Rita Pacilio, Si chiude in un palmo sbranato


Si chiude in un palmo sbranato
l’affanno struggente, stagione meridiana
di vendetta, nel mestolo rigonfio di pane
di pietra e acqua. Baci indifferenti
trascinano unghie dall’oriente vicino
nel viaggio, nel congedo che cancella
e verifica mille miglia perseguitate
dai vincoli paterni, il viaggio
del silenzio interminabile di quadrivi
senza affetto dove si spengono fughe
sventurate.
I muggiti e i pianti dei bambini si mescolano
ai labirinti esuli e pallidi e la maledizione
fa il resto nel sangue verde di lucertola
ferita sul marciapiede.

(Da Quel grido raggrumato, La Vita Felice 2014)

 

Rita Pacilio, La prigione di mio fratello

La prigione di mio fratello
ha le finestre sorde
esala l’anima ancora sbalordita
dalla paura del lampo
suoni di saluti nella campana
a morte
e sul collo il respiro che non vuole finire.

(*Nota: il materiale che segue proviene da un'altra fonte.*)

(** A task is added: the table stays in order, and a free slot gave it a number. *)
Lemma spawn_table off first name pml4 rip rsp parent a (k : kmem pmm) :
  table_ok a -> 0 <= parent < next_pid a ->
  let r := sched_spawn_user_task (H := boot_frames off) console_fds first name pml4 rip rsp parent a k in
  table_ok r.1.2 /\ current r.1.2 = current a /\ next_pid a <= next_pid r.1.2 <= next_pid a + 1 /\
  exists i, (forall j, slot_ok j -> is_free (task_at r.1.2 j) = false -> j <> i -> task_at r.1.2 j = task_at a j /\ is_free (task_at a j) = false) /\
    (0 <= r.1.1 -> r.1.1 = next_pid a /\ slot_ok i /\ is_free (task_at r.1.2 i) = false /\ t_pid (task_at r.1.2 i) = next_pid a) /\
    (r.1.1 < 0 -> slot_ok i -> is_free (task_at r.1.2 i) = true).
Proof.
  intros Ht Hpar r. pose proof (spawn_spec (FA := boot_frames off) first name pml4 rip rsp parent a k : spawned parent a r.1.1 r.1.2) as Hs. clearbody r. destruct r as [[pid b] k']. cbn [fst snd] in *.
  destruct Hs as [|i t b Hi Hf Hft Hrow E1 E2 E3|pid i t b -> Hi Hf Hft Hrow Hp Hpp Hu E1 E2 E3];
    [split_and!; try lia; [done|done|]; exists (-1); split; [done|]; split; [lia|by intros _ [? _]]|..];
    (assert (forall j, task_at (upd_task i (fun _ => t) b) j = if j =? i then t else task_at a j) as Htk by
      (intros j; rewrite task_at_upd; [|destruct (tb_wf _ Ht); split; rewrite ?E1, ?E2; done|done]; destruct (j =? i); [done|]; unfold task_at; by rewrite E1));
    (assert (forall j, slot_ok j -> is_free (task_at (upd_task i (fun _ => t) b) j) = false -> j <> i -> task_at (upd_task i (fun _ => t) b) j = task_at a j /\ is_free (task_at a j) = false) as Hold by
      (intros j Hj; rewrite Htk; intros Hu' Hne; rewrite (proj2 (Z.eqb_neq j i) Hne) in *; done)).
  - split_and!; [|done|cbn; lia|cbn; lia|]; [apply (table_upd a b i t); try done; [lia|]; by rewrite Hft|]. exists i. split; [exact Hold|]. split; [lia|]. intros _ _. by rewrite Htk, Z.eqb_refl.
  - split_and!; [|done|cbn; lia|cbn; lia|].
    + apply (table_upd a b i t); try done; [lia|]. intros _. rewrite Hp, Hpp, E3. lia.
    + exists i. split; [exact Hold|]. rewrite Htk, Z.eqb_refl. split; [done|lia].
Qed.

(** A free slot is found: the number is used up even when there is no memory. *)
Lemma spawn_counts off first name pml4 rip rsp parent a (k : kmem pmm) j : slot_ok j -> is_free (task_at a j) = true ->
  next_pid (sched_spawn_user_task (H := boot_frames off) console_fds first name pml4 rip rsp parent a k).1.2 = next_pid a + 1.
Proof.
  intros Hj Hf. unfold sched_spawn_user_task. destruct (alloc_slot a) as [i|] eqn:E.
  - cbv zeta. match goal with |- context [task_prepare_stack ?e ?t ?k] => destruct (prepare_stack_same (FA := boot_frames off) e t k) as (kst & rs & ok & k' & ->) end.
    destruct ok; cbn [negb fst snd]; [|done]. by destruct (_ <? 0).
  - exfalso. unfold alloc_slot in E. pose proof (find_slot_none _ _ _ _ E j) as Hn. unfold is_free in Hf. unfold slot_ok, MAX_TASKS in *. rewrite Hf in Hn. discriminate Hn. lia.
Qed.

(** Tasks of root's, in order, none running; no pipes; files owned. *)
Record rooted s : Prop := { rt_early : early s; rt_table : table_ok (sch s); rt_root : all_root (sch s) }.

Lemma spawn_root_ok off path parent s ok s' : rooted s -> 0 <= parent < next_pid (sch s) -> spawn_root im off path parent s = Go (ok, s') ->
  rooted s' /\ next_pid (sch s) <= next_pid (sch s') <= next_pid (sch s) + 1 /\ (ok = true -> is_free (task_at (sch s) 1) = true -> next_pid (sch s') = next_pid (sch s) + 1).
Proof.
  intros [[Hc Hp Hf] Ht Hr] Hpar E. unfold spawn_root in E. apply go_inv in E as ([[img fs] v] & E1 & E). apply some_inv in E1. apply (exec_build_image_fs (FA := boot_frames off)) in E1.
  assert (files_ok ∅ fs) as Hfs by (by eapply files_ok_quiet). destruct img as [img|]; [|injection E as <- <-; split; [split; [by split|done|done]|]; split; [cbn; lia|done]].
  cbv zeta in E. cbn [set_vmm set_fsys sch vmm] in E. set (k0 := mkKmem _ _) in E.
  pose proof (spawn_table off (a_first_entry im) path (i_pml4_phys img) (i_entry img) (i_user_rsp img) parent (sch s) k0 Ht Hpar) as (Ht1 & Hc1 & Hn1 & i & Hold & Hnew & Hnone).
  pose proof (spawn_counts off (a_first_entry im) path (i_pml4_phys img) (i_entry img) (i_user_rsp img) parent (sch s) k0 1 ltac:(by unfold slot_ok, MAX_TASKS)) as Hcnt.
  destruct (sched_spawn_user_task _ _ _ _ _ _ _ _ _) as [[pid sc] k]. cbn [fst snd] in *.
  injection E as <- <-. set (s1 := set_vmm _ _).
  assert (early s1) as He by (split; [cbn; congruence|exact Hp|exact Hfs]). change (sch s1) with sc in *.
  destruct (Z.ltb_spec pid 0) as [Hneg|Hpos].
  - split; [|split; [exact Hn1|by intros _]]. split; [done|done|]. intros j Hj Hu. change (sch s1) with sc in *. destruct (decide (j = i)) as [->|Hne]; [by rewrite (Hnone Hneg Hj) in Hu|].
    destruct (Hold j Hj Hu Hne) as [-> Hu']. by apply Hr.
  - destruct (Hnew Hpos) as (-> & Hi & Hfi & Hpi). assert (sched_find_pid (next_pid (sch s)) sc = Some i) as ->.
    { destruct (sched_find_pid (next_pid (sch s)) sc) as [x|] eqn:Ex.
      - apply find_pid_slot in Ex as (Hx & Hfx & Hpx). destruct (decide (x = i)) as [->|Hne]; [done|exfalso]. destruct (Hold x Hx Hfx Hne) as [Eo Hu']. rewrite Eo in Hpx.
        pose proof (tb_pids _ Ht x Hx Hu'). lia.
      - exfalso. unfold sched_find_pid in Ex. pose proof (find_slot_none _ _ _ _ Ex i) as Hn. unfold is_free in Hfi. unfold slot_ok, MAX_TASKS in *. rewrite Hfi, Hpi, Z.eqb_refl in Hn. discriminate Hn. lia. }
    set (brk := i_brk_base img .+ PAGE_SIZE). set (f := fun t => set_brk_cur brk (set_brk_base brk (set_uid 0 t))).
    assert (forall j, task_at (upd_task i f sc) j = if j =? i then f (task_at sc i) else task_at sc j) as Htk by (intros j; apply task_at_upd; [exact (tb_wf _ Ht1)|done]).
    split; [|split; [exact Hn1|by intros _]]. split; [by destruct He; split| |].
    + apply (table_upd sc sc i (f (task_at sc i))); try done; [by apply (tb_rows _ Ht1)|]. intros Hu. exact (tb_pids _ Ht1 i Hi Hu).
    + intros j Hj. change (sch (upd i f s1)) with (upd_task i f sc). rewrite Htk. destruct (Z.eqb_spec j i) as [->|Hne]; [done|]. intros Hu. destruct (Hold j Hj Hu Hne) as [-> Hu']. by apply Hr.
Qed.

L’ecatombe ogni notte si maschera
impaziente il mormorio nei reparti
è illecito l’omaggio agli dei
si arriva sempre presto sottovento
menzogne e sacrilegi nascosti.

La prigione di mio fratello
è oracolo timido
probabile occhio spia
una pietra desolata
nella recinzione gli uccelli dormono
di là
nessuna barca esiste più.

(Da Gli imperfetti sono gente bizzarra, La Vita Felice 2012)

Rita Pacilio, L’assenza ha una forma inquieta

L’assenza ha una forma quieta
dischiusa, indecifrabile, bianchissima
un tumulto di cellule nella gravità delle spalle
fino a riaprire un rumore spezzettato

fermato nell’ansietà del chiarore tra due costole
nello stesso istante piegate alla redenzione
mansueta. Sembra possibile la partecipazione
la prima appartenenza fuori da queste cose

in cui metto le mani, un bicchiere, un rosario,
un libro, tante voci e mai la tua.

 

(Da Quel grido raggrumato, La Vita Felice 2014)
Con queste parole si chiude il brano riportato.